The USCIS is looking for evidence of a bona fide marriage during this process. They may call you and your spouse in for a joint interview, or they may call the applicant in alone if a waiver is requested.
The USCIS requires an interview for 4 reasons:
- To determine whether your marriage is/was made in good faith
- To investigate potential inadmissibility. This happens if you or your spouse has a criminal record or did not disclose another issue when filing the I-751 form.
- To evaluate other eligibility grounds (including abuse)
- You and your spouse were chosen at random for an interview
If you and/or your spouse are called in for an interview by the USCIS, you should prepare thoroughly for the occasion. If you can, find and bring other documents or evidence of the legitimacy of your marriage. For the best chance to do well during this interview, contact an experienced immigration attorney to help you prepare.
What do I do if the USCIS denied my Petition to Remove Conditions?
After you submit your I-751 Petition to Remove Conditions, you will receive a letter in the mail from the USCIS stating whether you were approved or denied. If your I-751 Petition was denied, the USCIS will also provide a reason for their decision and a Notice to Appear (NTA) in immigration court to begin removal proceedings.

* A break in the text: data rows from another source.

(** ** Frames *)

(** What is fed to the decoder: prefixes of a frame, each with the memory behind it. *)
Fixpoint http_feed (p : ProtocalHttp) (frame : list Z) (steps : list (Z * list Z)) : option (list (Z * Z) * ProtocalHttp) :=
  match steps with
  | [] => Some ([], p)
  | (k, behind) :: steps' =>
      '(r, p) ← http_decodeFrame p (take (Z.to_nat k) frame ++ behind) k;
      '(rs, p) ← http_feed p frame steps';
      Some (r :: rs, p)
  end.

(** The map a frame carries. *)
Definition framed_keys (keys_map : string_map) (content : list Z) : string_map :=
  if zlen content =? 0 then map_erase CONTENT_LENGTH_KEY keys_map
  else map_assign CONTENT_LENGTH_KEY (to_string (zlen content)) keys_map.

Lemma digits_line t : Forall (fun d => isdigit d = true) t -> (exists c ds, t = c :: ds) -> zlen t < 4096 -> line_text t.
Proof.
  intros Hd (c & ds & ->) Hl.
  assert (forall d, isdigit d = true -> 48 <= d <= 57) as Hr.
  { intros d H. unfold isdigit in H. apply andb_true_iff in H as [H1 H2]. apply Z.leb_le in H1, H2. lia. }
  split; [|split; [done|]].
  - eapply Forall_impl; [exact Hd|]. intros d H. apply Hr in H. unfold plain, CR, LF. lia.
  - apply Forall_cons in Hd as [Hc _]. apply Hr in Hc. unfold isspace. rewrite (proj2 (Z.eqb_neq c 32)) by lia. apply andb_false_intro2, Z.leb_gt. lia.
Qed.

Lemma content_length_key_text : key_text CONTENT_LENGTH_KEY.
Proof. split; [done|]. split; [|done]. unfold plain. repeat constructor; done. Qed.
Lemma chunk_completes p c d : expecting p c d -> 0 < zlen d <= getSliceSize p ->
  exists c' p', stream_readFromFd p (RecvOk d) c = Some (zlen d, c', p') /\ frames_of c' = [frame] /\ cache_wf c' /\ done_with p' /\ codec_config p' = codec_config p.
Proof.
  intros (Hok & Hw & Hwf & Hsz & Hcm & Hfr & Hpend & Hfl & Hsl) Hd. unfold stream_readFromFd.
  rewrite take_ge by (unfold zlen in *; lia). rewrite (proj2 (Z.eqb_neq (zlen d) 0)) by lia.
  assert (zlen (pending_of c) + zlen d = zlen frame) as Hl by (rewrite <- Hpend, !zlen_app; lia).
  destruct (stream_readFromBuf_spec codec_ok p d c Hwf Hsz Hok) as (r & c1 & p1 & Hread & W1 & S1 & O1 & Hres); [lia|]. rewrite Hread.
  rewrite unread_pending in Hres by done. rewrite bool_decide_true in Hres by lia. destruct Hres as (fs & ok & Hall & F1 & Hr).
  rewrite Hpend in Hall. rewrite (parse_all_unfold codec_ok) in Hall by (first [done|lia]). pose proof (zlen_nonneg (pending_of c)).
  destruct (of_whole Hframe p Hw) as [Hdec Hd1]. pose proof (decode_keeps_ok frame p Hok) as Hok2. pose proof (decode_keeps_config frame p) as Hcfg.
  destruct (decodeFrame frame p) as [[st n] p2]. cbn [fst snd] in *. injection Hdec as -> ->.
  rewrite (proj2 (Z.eqb_neq (zlen frame) 0)), (proj2 (Z.ltb_ge _ _)) in Hall by lia.
  unfold zlen at 1 2 in Hall. rewrite Nat2Z.id, drop_all, take_ge in Hall by lia.
  rewrite (parse_all_unfold codec_ok [] p2) in Hall; [|done|].
  2: { change (zlen []) with 0. unfold getMaxCacheSize in *. rewrite Hcfg. lia. }
  destruct (of_rest Hframe p2 Hd1) as [Hdec0 Hd2]. pose proof (decode_keeps_config [] p2) as Hcfg2. destruct (decodeFrame [] p2) as [[st n] p3]. cbn [fst snd] in *. injection Hdec0 as -> ->.
  rewrite Z.eqb_refl in Hall. injection Hall as <- _ <- <-. cbn [mbind option_bind]. subst r. rewrite (proj2 (Z.ltb_ge _ _)) by lia.
  exists c1, p3. split; [done|]. split; [by rewrite F1, Hfr|]. do 2 (split; [done|]). congruence.
Qed.
End Chunks.

(** ** The two messages *)

Definition request_keys (host key : list Z) : string_map :=
  [(text "Connection", text "Upgrade"); (text "Host", host); (text "Sec-WebSocket-Key", key); (text "Sec-WebSocket-Version", text "13"); (text "Upgrade", text "websocket")].
Definition response_keys (accept : list Z) : string_map :=
  [(text "Connection", text "Upgrade"); (text "Sec-WebSocket-Accept", accept); (text "Upgrade", text "websocket")].
(* ===== verification/TcpServer.v ===== *)
(** The TCP server: src/imp/network/itcp-server.h, itcp-server.cpp.

    The results of getaddrinfo, socket, bind, listen and accept are arguments of the operations, and so are the
    clock and the random numbers.  An operation gives the effects it has outside in their order; the slots of the signals
    do not call the server back.  The lambda connected to the timer and to the channel of a task captures the task, so the
    running timers and the slots of the channels are tables of tasks. *)
From S2P Require Import Prelude Scheduler.

Record ConnectionTask := mkTask {
  token : Z;
  fd : Z;
  task_channel : IoChannel;
  timer : positive;
  interval : Z;
  timestamp : Z
}.

Inductive server_effect :=
  | NotifyPassive (fd : Z)
  | NotifyActive (fd : Z) (token : Z) (cost_time : Z)
  | CloseSocket (fd : Z).

Record ITcpServer {T : Type} := mkServer {
  service_name : list Z;
  scheduler : T;
  server_channel_list : list IoChannel;
  next_token : Z;
  connections_map : gmap Z ConnectionTask;
  token_directory : gmap Z Z;
  timers : gmap positive ConnectionTask;
  slots : gmap positive ConnectionTask;
  next_id : positive
}.
Arguments ITcpServer : clear implicits.

(** ** Tokens *)

(** How far the next try is, [k] tries before the last. *)
Definition token_step (rd : nat -> Z) (k : nat) : Z :=
  if 900 <? Z.of_nat k then 1 else if 500 <? Z.of_nat k then 100 else if 100 <? Z.of_nat k then 200 else rd k mod 100 + 1.

(** The search with [m] tries left: the token, and max_try_times at its end. *)
Fixpoint token_loop (rd : nat -> Z) (dir : gmap Z Z) (m : nat) (tok : Z) : Z * Z :=
  match m with
  | O => (tok, 2 ^ 32 - 1)
  | S k =>
      let tok := if tok =? 0 then 1 else tok in
      match dir !! tok with
      | None => (tok, Z.of_nat k)
      | Some _ => token_loop rd dir k (u32 (tok + token_step rd k))
      end
  end.

Definition find_token (rd : nat -> Z) (dir : gmap Z Z) (tok : Z) : Z :=
  let '(tok, max_try_times) := token_loop rd dir 1000 tok in
  if max_try_times =? 0 then 0 else tok.

(** ** Operations *)

Section Server.
Context {T : Type} `{Poller T}.
Implicit Types (v : ITcpServer T).

Definition new_ITcpServer (s : T) (service : list Z) : ITcpServer T := mkServer T service s [] 0 ∅ ∅ ∅ ∅ 1.

Definition set_scheduler (s : T) v : ITcpServer T :=
  mkServer T (service_name v) s (server_channel_list v) (next_token v) (connections_map v) (token_directory v) (timers v) (slots v) (next_id v).
Definition set_channels (l : list IoChannel) v : ITcpServer T :=
  mkServer T (service_name v) (scheduler v) l (next_token v) (connections_map v) (token_directory v) (timers v) (slots v) (next_id v).
Definition set_maps (cm : gmap Z ConnectionTask) (dir : gmap Z Z) v : ITcpServer T :=
  mkServer T (service_name v) (scheduler v) (server_channel_list v) (next_token v) cm dir (timers v) (slots v) (next_id v).
Definition set_timers (tm : gmap positive ConnectionTask) v : ITcpServer T :=
  mkServer T (service_name v) (scheduler v) (server_channel_list v) (next_token v) (connections_map v) (token_directory v) tm (slots v) (next_id v).
Definition set_slots (sl : gmap positive ConnectionTask) v : ITcpServer T :=
  mkServer T (service_name v) (scheduler v) (server_channel_list v) (next_token v) (connections_map v) (token_directory v) (timers v) sl (next_id v).
Definition set_next (tok : Z) (id : positive) v : ITcpServer T :=
  mkServer T (service_name v) (scheduler v) (server_channel_list v) tok (connections_map v) (token_directory v) (timers v) (slots v) id.

(** The loop of [startListen] over the addresses: the socket, and whether bind and listen succeed. *)
Fixpoint listen_loop (addrs : list (option Z * bool)) v : option (list server_effect * ITcpServer T) :=
  match addrs with
  | [] => Some ([], v)
  | (None, _) :: addrs' => listen_loop addrs' v
  | (Some fd, true) :: addrs' =>
      let channel := enableReading (new_IoChannel (next_id v) fd) in
      s ← sync channel (scheduler v);
      listen_loop addrs' (set_channels (server_channel_list v ++ [channel]) (set_next (next_token v) (Pos.succ (next_id v)) (set_scheduler s v)))
  | (Some fd, false) :: addrs' =>
      '(eff, v) ← listen_loop addrs' v;
      Some (CloseSocket fd :: eff, v)
  end.

(** [None] of [resolved] is a failure of getaddrinfo. *)
Definition startListen (resolved : option (list (option Z * bool))) v : option (bool * list server_effect * ITcpServer T) :=
  match service_name v with
  | [] => Some (false, [], v)
  | _ => match server_channel_list v with
         | _ :: _ => Some (true, [], v)
         | [] => match resolved with
                 | None => Some (false, [], v)
                 | Some addrs =>
                     '(eff, v) ← listen_loop addrs v;
                     Some (match server_channel_list v with [] => false | _ => true end, eff, v)
                 end
         end
  end.

Definition stop_channels (l : list IoChannel) (s : T) : T := foldl (fun s ch => stop ch s) s l.

Definition stopListen v : list server_effect * ITcpServer T :=
  (map (fun ch => CloseSocket (ch_fd ch)) (server_channel_list v), set_channels [] (set_scheduler (stop_channels (server_channel_list v) (scheduler v)) v)).

(** The loop of [stopAll]; the order of the table is not specified. *)
Fixpoint stop_tasks (tasks : list (Z * ConnectionTask)) v : list server_effect * ITcpServer T :=
  match tasks with
  | [] => ([], v)
  | (_, t) :: tasks' =>
      let v := set_scheduler (stop (task_channel t) (scheduler v)) v in
      let v := set_timers (delete (timer t) (timers v)) v in
      let v := set_maps (connections_map v) (delete (token t) (token_directory v)) v in
      let '(eff, v) := stop_tasks tasks' v in
      (CloseSocket (fd t) :: NotifyActive (-1) (token t) (-1) :: eff, v)
  end.

Definition stopAll v : list server_effect * ITcpServer T :=
  let '(eff1, v) := stopListen v in
  let '(eff2, v) := stop_tasks (map_to_list (connections_map v)) v in
  (eff1 ++ eff2, set_maps ∅ (token_directory v) v).

Definition serverFd v : list Z := map ch_fd (server_channel_list v).
Definition serviceName v : list Z := service_name v.

Definition release_task (t : ConnectionTask) v : ITcpServer T :=
  let v := set_timers (delete (timer t) (timers v)) v in
  let v := set_scheduler (stop (task_channel t) (scheduler v)) v in
  let v := set_slots (delete (ch_id (task_channel t)) (slots v)) v in
  set_maps (delete (fd t) (connections_map v)) (delete (token t) (token_directory v)) v.

(** The first socket that can be made. *)
Fixpoint first_socket (sockets : list (option Z)) : option Z :=
  match sockets with [] => None | Some fd :: _ => Some fd | None :: sockets' => first_socket sockets' end.

Definition activeConnect (rd : nat -> Z) (resolved : option (list (option Z))) (timeout_msec now : Z) v : option (Z * ITcpServer T) :=
  match resolved with
  | None => Some (0, v)
  | Some sockets =>
      let tok := find_token rd (token_directory v) (next_token v) in
      if 0 <? tok then
        match first_socket sockets with
        | None => Some (0, v)
        | Some new_fd =>
            let cid := next_id v in let tid := Pos.succ cid in
            let channel := enablWriting (new_IoChannel cid new_fd) in
            let task := mkTask tok new_fd channel tid timeout_msec now in
            let v := set_slots (<[cid := task]> (slots v)) v in
            s ← sync channel (scheduler v);
            let v := set_timers (<[tid := task]> (timers v)) (set_scheduler s v) in
            let v := set_next (u32 (tok + 1)) (Pos.succ tid) v in
            Some (tok, set_maps (match connections_map v !! new_fd with Some _ => connections_map v | None => <[new_fd := task]> (connections_map v) end)
                                (match token_directory v !! tok with Some _ => token_directory v | None => <[tok := new_fd]> (token_directory v) end) v)
        end
      else Some (0, v)
  end.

If your petition was denied, you will be placed in deportation. However, you must still attend your hearing. You can also use this hearing as a second chance to establish the legitimacy of your case. With an excellent immigration attorney at your side, you may have the chance to change your status.
Common reasons you may have been denied for I-751 are:
- Inadequate evidence of a bona fide marriage: If the USCIS does not believe that you provided enough evidence to prove that your marriage was made in good faith, your petition could be denied.
- Incorrect filing: If you do not adhere to the strict time frame when filing your I-751 petition, you could be rejected. This includes filing too early as well as too late. If you file too early, you will be rejected. If you file too late, your petition will be denied and you will begin the deportation process.
- You are not qualified for a change in status: The USCIS has strict rules governing who is qualified to change their residence status. If you committed marriage fraud or immigration violations, your petition will be rejected. If you have a criminal record, you may also be denied.
If the USCIS denies your I-751 petition, you will no longer have lawful residency in the United States. This means you cannot work or travel, and may not be able to continue living in this country.
Because of this, it is very important to submit a well-polished, robust I-751 petition with plenty of evidence of your bona fide marriage.